Me pasé las manos por el cabello, buscando en algún lado de mi mente un poco de razonamiento y paciencia. No. Estaba soñando, eso era seguro. Y era una pesadilla de las peores, de las que se sienten reales.

Pensé inmediatamente en la mujer de la carpa; su imagen estaba borrosa pero sus palabras estaban intactas. Me pregunté si ese era solo otro de sus trucos.

Había dicho "usualmente es algo que la magia no considera que necesitas para el propósito" cuando le pregunté qué me podían quitar.

En su momento pensé que me iba a quitar el cabello largo o la buena vista para darme gafas... Bueno, en realidad, en su momento no le creí nada.

Pero ahora era invisible y no había más explicación que el deseo que me estaba cumpliendo la mujer loca y que la magia pensaba que no necesitaba ser visible para enamorar a alguien. Qué magia tan estúpida.
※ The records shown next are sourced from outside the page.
(** C7 (as amended): the entities are processed in order; when the
    processing of one raises, the loop ends there: the browser is closed,
    nothing else happens to the world, the later entities are not processed
    and the exception reaches the top level (exit status 1).  When it
    returns, the loop goes on with the next entity. *)
Theorem main_loop_ends_at_first_exception (E : env) (pre post : list str)
    (g : str) (dl : Path) (dry : bool) (w w1 w2 : world) (e : exn) :
  for_genomes E pre dl dry w = (w1, Ok tt) ->
  process_genome E g dl dry w1 = (w2, Raise e) ->
  let run := try_finally (for_genomes E (pre ++ g :: post) dl dry) (emit EvQuit) w in
  run = ((emit EvQuit w2).1, Raise e) /\
  events run.1 = events w2 ++ [EvQuit] /\
  exit_code run.2 = 1%Z /\
  (forall g' rest w' w'' outcome,
     process_genome E g' dl dry w' = (w'', Ok outcome) ->
     for_genomes E (g' :: rest) dl dry w' = for_genomes E rest dl dry w'').
Proof.
  intros Hpre Hg run. subst run. unfold try_finally.
  rewrite (OrchestratorFacts.for_genomes_raise E pre post g dl dry w w1 w2 e Hpre Hg).
  split; [done|]. split; [done|]. split; [done|].
  intros g' rest w' w'' outcome H. cbn [for_genomes]. unfold mbind. by rewrite H.
Qed.

Lemma main_loop_ends_at_first_exception_witness :
  exists w2,
    events w2 = [EvProcess "Bad genome"] /\
    try_finally (for_genomes (Demo.demo_env Demo.flaky_site)
                   ([] ++ ("Bad genome" : str) :: ["Good genome" : str])
                   ["/" : str; "DLs" : str] false)
                (emit EvQuit) Demo.empty_world
    = ((emit EvQuit w2).1, Raise (WebDriverException "TimeoutException")).
Proof.
  eexists. split; [|
    refine (proj1 (main_loop_ends_at_first_exception (Demo.demo_env Demo.flaky_site) []
             ["Good genome" : str] "Bad genome" ["/" : str; "DLs" : str] false
             Demo.empty_world Demo.empty_world _ _ _ _)); [reflexivity | vm_compute; reflexivity]].
  reflexivity.
Defined.

(** C7 (as stated) fails: of two entities, the first of which raises while
    the RunInfo is requested, only the first is processed, and the run ends
    with the exception. *)
Lemma entity_exception_halts_batch :
  let run := main (Demo.demo_env Demo.flaky_site) Demo.two_genomes ["/" : str; "DLs" : str]
               false Demo.empty_world in
  read_genomes Demo.two_genomes = ["Bad genome" : str; "Good genome" : str] /\
  run.2 = Raise (WebDriverException "TimeoutException") /\
  events run.1 = [EvStartChrome; EvProcess "Bad genome"; EvQuit] /\
  (EvProcess "Good genome" ∉ events (fst run)) /\
  exit_code run.2 = 1%Z.
Proof.
  vm_compute. split; [reflexivity|]. split; [reflexivity|]. split; [reflexivity|].
  split; [|reflexivity].
  intros H. repeat (apply elem_of_cons in H as [H|H]; [discriminate H|]).
  by apply elem_of_nil in H.
Qed.

(** C9 (as amended): once the discovery has delivered a RunInfo file, a
    table left without data rows by the filter makes the entity return
    [(genome, 0, False)] and the loop goes on; a table with data rows on
    which the parser raises makes [process_genome] raise the same
    exception, which ends the loop: the remaining entities are not
    processed.  The reading raises in the metadata phase, when the table is
    parsed or its column [BioSample] is looked up
    ([get_biosamples_from_runinfo]), or, unless the run is dry, in the
    download phase, when the table is parsed for its three columns. *)
Theorem malformed_table_not_recovered (E : env) (genome : str) (rest : list str)
    (dl : Path) (dry : bool) (w : world) (raw : str) :
  d_search (site E genome) = Ok tt ->
  d_no_items (site E genome) = false ->
  d_container (site E genome) = true ->
  d_result_count (site E genome) <> 0%Z ->
  d_send_to (site E genome) = Ok tt ->
  d_runinfo (site E genome) = Some raw ->
  let text := RunInfo.filter_runinfo_by_scientific_name
                (RunInfo.truncate_runinfo 22 raw) genome in
  ((RunInfo.n_rows text <= 0)%Z ->
   (process_genome E genome dl dry w).2 = Ok (genome, 0%Z, false) /\
   for_genomes E (genome :: rest) dl dry w
   = for_genomes E rest dl dry (process_genome E genome dl dry w).1) /\
  (forall e, (0 < RunInfo.n_rows text)%Z ->
             get_biosamples_from_runinfo (read_csv E) text = Raise e ->
             (process_genome E genome dl dry w).2 = Raise e /\
             for_genomes E (genome :: rest) dl dry w
             = ((process_genome E genome dl dry w).1, Raise e)) /\
  (forall e meta, (0 < RunInfo.n_rows text)%Z ->
             write_biosample_metadata_parallel
               (read_csv E) (metadata_chrome E) (completion E) text = Ok meta ->
             dry = false ->
             read_csv_usecols E text = Raise e ->
             (process_genome E genome dl dry w).2 = Raise e /\
             for_genomes E (genome :: rest) dl dry w
             = ((process_genome E genome dl dry w).1, Raise e)).
Proof.
  intros Hs Hn Hc Hr Hsend Hrun text.
  destruct (OrchestratorFacts.process_genome_found E genome dl dry w raw
              Hs Hn Hc Hr Hsend Hrun) as (Hzero & Hraise & Hdl).
  split; [|split].
  - intros Hle. specialize (Hzero Hle). split; [done|].
    cbn [for_genomes]. unfold mbind.
    destruct (process_genome E genome dl dry w) as [w1 r]. simpl in *. by subst r.
  - intros e Hlt Hread. specialize (Hraise e Hlt Hread). split; [done|].
    cbn [for_genomes]. unfold mbind.
    destruct (process_genome E genome dl dry w) as [w1 r]. simpl in *. by subst r.
  - intros e meta Hlt Hmeta Hdry Hread.
    specialize (Hdl e meta Hlt Hmeta Hdry Hread). split; [done|].
    cbn [for_genomes]. unfold mbind.
    destruct (process_genome E genome dl dry w) as [w1 r]. simpl in *. by subst r.
Qed.

Lemma malformed_table_not_recovered_witness :
  (process_genome (Demo.demo_env Demo.headerless_site) "Escherichia coli"
     ["/" : str; "DLs" : str] false Demo.empty_world).2
  = Raise (KeyError "BioSample").
Proof.
  refine (proj1 (proj1 (proj2 (malformed_table_not_recovered (Demo.demo_env Demo.headerless_site)
            "Escherichia coli" ["Other" : str] ["/" : str; "DLs" : str] false
            Demo.empty_world Demo.headerless_runinfo _ _ _ _ _ _)) (KeyError "BioSample") _ _));
    try reflexivity.
  vm_compute. discriminate.
Defined.

(** C9 (as stated) fails: a RunInfo file without its header line raises
    [KeyError] in the metadata phase; the entity is not skipped, the run
    stops and the next entity is never processed. *)
Lemma missing_header_aborts_run :
  let run := main (Demo.demo_env Demo.headerless_site) Demo.coli_then_other
               ["/" : str; "DLs" : str] false Demo.empty_world in
  read_genomes Demo.coli_then_other = ["Escherichia coli" : str; "Other" : str] /\
  run.2 = Raise (KeyError "BioSample") /\
  (EvProcess "Other" ∉ events (fst run)) /\
  last (events run.1) = Some EvQuit /\
  exit_code run.2 = 1%Z.
Proof.
  vm_compute. split; [reflexivity|]. split; [reflexivity|]. split; [|split; reflexivity].
  intros H. repeat (apply elem_of_cons in H as [H|H]; [discriminate H|]).
  by apply elem_of_nil in H.
Qed.

(* ===================================================================== *)
(** ** Scenarios of the specification *)
(* ===================================================================== *)

(** An orphan forward mate next to a read that matches neither pattern:
    [long_only]. *)
Example orphan_with_long_read :
  Manifest.buckets Demo.orphan_and_long_dir
  = ([["/" : str; "DLs" : str; "SAMC1" : str; "sample_R1.fastq.gz" : str]], [],
     [["/" : str; "DLs" : str; "SAMC1" : str; "nanopore.fastq.gz" : str]]) /\
  Manifest.manifest_row ["/" : str; "DLs" : str; "SAMC1" : str] Demo.orphan_and_long_dir
  = "/DLs/SAMC1" ++ [TAB] ++ "2" ++ [TAB] ++ "long_only" ++ [TAB]
    ++ "/DLs/SAMC1/sample_R1.fastq.gz" ++ [TAB] ++ [TAB]
    ++ "/DLs/SAMC1/nanopore.fastq.gz" ++ [TAB] ++ [LF].
Proof. split; vm_compute; reflexivity. Qed.

(** The manifest of the end-to-end scenario: three files, a pair and a
    long read. *)
Example scenario_manifest :
  Manifest.write_read_manifest ["/" : str; "DLs" : str; "E_coli" : str]
    Demo.hybrid_sample 1
  = Ok (Some (Manifest.header
              ++ "/DLs/E_coli/SAMN1" ++ [TAB] ++ "3" ++ [TAB] ++ "hybrid" ++ [TAB]
              ++ "/DLs/E_coli/SAMN1/a_1.fastq.gz" ++ [TAB]
              ++ "/DLs/E_coli/SAMN1/a_2.fastq.gz" ++ [TAB]
              ++ "/DLs/E_coli/SAMN1/b.fastq.gz" ++ [TAB] ++ [LF])).
Proof. vm_compute. reflexivity. Qed.

(** Downloading the scenario twice: three transport calls in the first
    run, none in the second. *)
Example scenario_download_twice :
  let E := Demo.demo_env (fun _ => Demo.no_items) in
  let dir : Path := ["/" : str; "DLs" : str; "E_coli" : str] in
  let w1 := fst (download_from_runinfo E Demo.scenario_runinfo dir Demo.empty_world) in
  let w2 := fst (download_from_runinfo E Demo.scenario_runinfo dir w1) in
  calls w1
  = [("http://x/a_1.fastq.gz" : str, "/DLs/E_coli/SAMN1/a_1.fastq.gz" : str);
     ("http://x/a_2.fastq.gz" : str, "/DLs/E_coli/SAMN1/a_2.fastq.gz" : str);
     ("http://x/b.fastq.gz" : str, "/DLs/E_coli/SAMN1/b.fastq.gz" : str)] /\
  calls w2 = calls w1.
Proof. vm_compute. split; reflexivity. Qed.

(** A task whose destination has no directory part raises before the
    transport is started.  With five tasks and one worker the batches hold
    two tasks: the failure of the first task ends its batch, the other
    batches are run, and the pool raises at the end. *)
Example scenario_failing_task :
  let E := Demo.demo_env (fun _ => Demo.no_items) in
  let run :=
    starmap 1 (wget_download E)
      [("http://x/a.fastq.gz" : str, "a.fastq.gz" : str);
       ("http://x/b.fastq.gz" : str, "/DLs/S/b.fastq.gz" : str);
       ("http://x/c.fastq.gz" : str, "/DLs/S/c.fastq.gz" : str);
       ("http://x/d.fastq.gz" : str, "/DLs/S/d.fastq.gz" : str);
       ("http://x/e.fastq.gz" : str, "/DLs/S/e.fastq.gz" : str)]
      Demo.empty_world in
  wget_download E "http://x/a.fastq.gz" "a.fastq.gz" Demo.empty_world
  = (Demo.empty_world, Raise (OSError "[Errno 2] No such file or directory: ''")) /\
  run.2 = Raise (OSError "[Errno 2] No such file or directory: ''") /\
  calls run.1
  = [("http://x/c.fastq.gz" : str, "/DLs/S/c.fastq.gz" : str);
     ("http://x/d.fastq.gz" : str, "/DLs/S/d.fastq.gz" : str);
     ("http://x/e.fastq.gz" : str, "/DLs/S/e.fastq.gz" : str)].
Proof. vm_compute. repeat split. Qed.

(* ===================================================================== *)
(** * Further properties *)
(* ===================================================================== *)

(** ** RunInfo table *)

Module RunInfoMore.
Import PyStr PyStrFacts TextFacts RunInfoFacts RunInfo Spec Observe.

Lemma rstrip_by_none (p : ascii -> bool) (s : str) :
  (forall c, c ∈ s -> p c = false) -> rstrip_by p s = s.
Proof.
  intros H. unfold rstrip_by.
  assert (lstrip_by p (rev s) = rev s) as ->; [|apply rev_involutive].
  apply lstrip_by_fixed. destruct (rev s) as [|c r] eqn:E; [done|].
  apply H. apply list_elem_of_In, in_rev. rewrite E. by left.
Qed.

Lemma rstrip_nl_line (k : str) : LF ∉ k -> rstrip_nl (k ++ [LF]) = k.
Proof.
  intros Hk. unfold rstrip_nl. rewrite rstrip_by_snoc. simpl.
  apply rstrip_by_none. intros c Hc.
  destruct (Ascii.eqb_spec LF c) as [<-|]; [done | done].
Qed.

Lemma split_kept_text (ncols : nat) (line : str) :
  1 <= ncols ->
  split COMMA (kept_text ncols line) = firstn ncols (split COMMA (strip line)).
Proof.
  intros Hn. unfold kept_text. change ("," : str) with [COMMA].
  pose proof (split_nonempty COMMA (strip line)) as Hne.
  apply split_join.
  - destruct ncols; [lia|]. by destruct (split COMMA (strip line)).
  - apply Forall_take, split_no_sep.
Qed.

Lemma kept_text_no_LF (content line : str) (ncols : nat) :
  line ∈ file_lines content -> LF ∉ kept_text ncols line.
Proof.
  intros Hl [H|H]%elem_of_kept_text; [done|].
  by apply (strip_line_no_LF (file_lines content) line (file_lines_wf content)).
Qed.

(** The fields of a line written by [truncate_runinfo]. *)
Lemma fields_truncate_line (content line : str) (ncols : nat) :
  1 <= ncols -> line ∈ file_lines content ->
  fields (truncate_line ncols line) = firstn ncols (split COMMA (strip line)).
Proof.
  intros Hn Hl. unfold fields. rewrite truncate_line_kept.
  rewrite rstrip_nl_line by (by apply kept_text_no_LF with content).
  by apply split_kept_text.
Qed.

Lemma Forall2_map_r {A B} (P : A -> B -> Prop) (f : A -> B) (xs : list A) :
  (forall x, x ∈ xs -> P x (f x)) -> Forall2 P xs (map f xs).
Proof.
  induction xs as [|x xs IH]; intros H; simpl; constructor.
  - apply H. by left.
  - apply IH. intros y Hy. apply H. by right.
Qed.

Lemma filter_twice {A} (P : A -> Prop) `{!forall x, Decision (P x)} (l : list A) :
  filter P (filter P l) = filter P l.
Proof.
  induction l as [|x l IH]; [done|]. rewrite filter_cons.
  case_decide; [|done]. rewrite filter_cons. case_decide; [|done]. by rewrite IH.
Qed.

End RunInfoMore.

Import PyStr RunInfo Observe.

(** X1: [truncate_runinfo] writes one line per line read; each ends with a
    newline and holds the first [ncols] fields of the stripped line read,
    hence [min ncols k] fields when that line had [k] (for [ncols >= 1]). *)
Theorem truncate_runinfo_fields (ncols : nat) (content : str) :
  1 <= ncols ->
  Forall2 (fun line line' =>
             (exists kept, line' = kept ++ [LF]) /\
             fields line' = firstn ncols (split COMMA (strip line)) /\
             length (fields line')
             = Nat.min ncols (length (split COMMA (strip line))))
          (file_lines content)
          (file_lines (truncate_runinfo ncols content)).
Proof.
  intros Hn. rewrite RunInfoFacts.file_lines_truncate.
  apply RunInfoMore.Forall2_map_r. intros line Hl.
  rewrite (RunInfoMore.fields_truncate_line content line ncols Hn Hl).
  split; [by eexists|]. split; [done|]. apply length_take.
Qed.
Le había dicho a mi mamá que en un rato la veía pero ni siquiera yo misma me veía. Empecé a desesperarme más si es posible. Levanté mi mano ante mis ojos y no ver nada de cierto modo me reafirmó que eso sí estaba pasando y me hizo centrar un poco mi intranquilidad para buscar el paso a seguir.

Debía ir a buscar a la mujer y devolverle su deseo, tomar mi moneda y dormir unos tres días para olvidarme del asunto. Eso sería fácil, ella misma me había dicho que podía devolverme mi ofrenda y asunto arreglado ¿no?

Pero no podía ir sola. Eso me aterraba aún más que permanecer en todas las gamas de transparencia que hay. ¿Sabes cuántas gamas de transparencia hay? Exacto, una: transparente.

Mi lista super corta de personas a las que podía llamar amigos me facilitó la decisión de a quién acudir. Joey era la mejor y única opción; aparte de que era el que más cerca tenía, a una casa de distancia, sabía que me iba a entender.

O se iba a hacer en los pantalones del susto, ya vería.

Mi habitación estaba en el primer piso, lo que me facilitó la salida por la ventana para no hacer ruido; mamá no me buscaría en menos de una hora o más así que tenía ese tiempo. No le podía decir a ella y que se asustara, hiciera escándalo y de paso me castigara por el resto de mi vida.

El obstáculo ahora era la habitación de Joey que estaba en un segundo piso y a decir verdad, tocar la puerta e ingresar no era factible.

Le rogué a todos los santos que hallé en mi memoria que su madre no hubiera salido aún a pasear a su perro para que hiciera sus necesidades como hacía cada mañana.

Caminé por el césped del jardín que compartíamos con los vecinos y me recorrió un escalofrío al ver que el pasto cedía a mi peso pero mi cuerpo seguía sin verse, también me preocupé de no sentir el frío de la mañana, pero omití ese pensamiento para después.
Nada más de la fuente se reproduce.